(* ===== verification/StackSpec.v ===== *)
(** * The stack of a new program

    [push_strings] and [stack_frame]: what [exec] leaves on the user stack, one
    page between the guard page and the top of memory. *)

From stdpp Require Import gmap numbers.
From S2P Require Import Prelude.
From S2P Require Import Bytes.
From S2P Require Import CString.
From S2P Require Import Fs.
From S2P Require Import InodeSpec.
From S2P Require Import Kalloc.
From S2P Require Import Vm.
From S2P Require Import VmSpec.
From S2P Require Import VmOps.
From S2P Require Import VmLife.
From S2P Require Import File.
From S2P Require Import Loader.
From S2P Require Import UserImage.
From S2P Require Import LoadSpec.

Local Open Scope Z_scope.

(** The strings [args] pushed below [sp], each with its NUL and aligned to a
    word: their addresses, the new [sp], and memory; [None] if one does not
    fit above [base]. *)
Fixpoint push_strings (base : Z) (args : list (list Z)) (sp : Z) (img : list Z) : option (list Z * Z * list Z) :=
  match args with
  | [] => Some ([], sp, img)
  | a :: args' =>
      let sp' := (sp - (Z.of_nat (length a) + 1)) / 4 * 4 in
      if decide (sp' < base) then None
      else
        '(ptrs, q, img') ← push_strings base args' sp' (list_inserts (Z.to_nat sp') (a ++ [0]) img);
        Some (sp' :: ptrs, q, img')
  end.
━━━
## Exercise brief
Transcribe verbatim. Cover the lines from the first line of the entries above to the line containing "From S2P Require Import Bytes.", inclusive.

## Written solution
(* ===== verification/StackSpec.v ===== *)
(** * The stack of a new program

    [push_strings] and [stack_frame]: what [exec] leaves on the user stack, one
    page between the guard page and the top of memory. *)

From stdpp Require Import gmap numbers.
From S2P Require Import Prelude.
From S2P Require Import Bytes.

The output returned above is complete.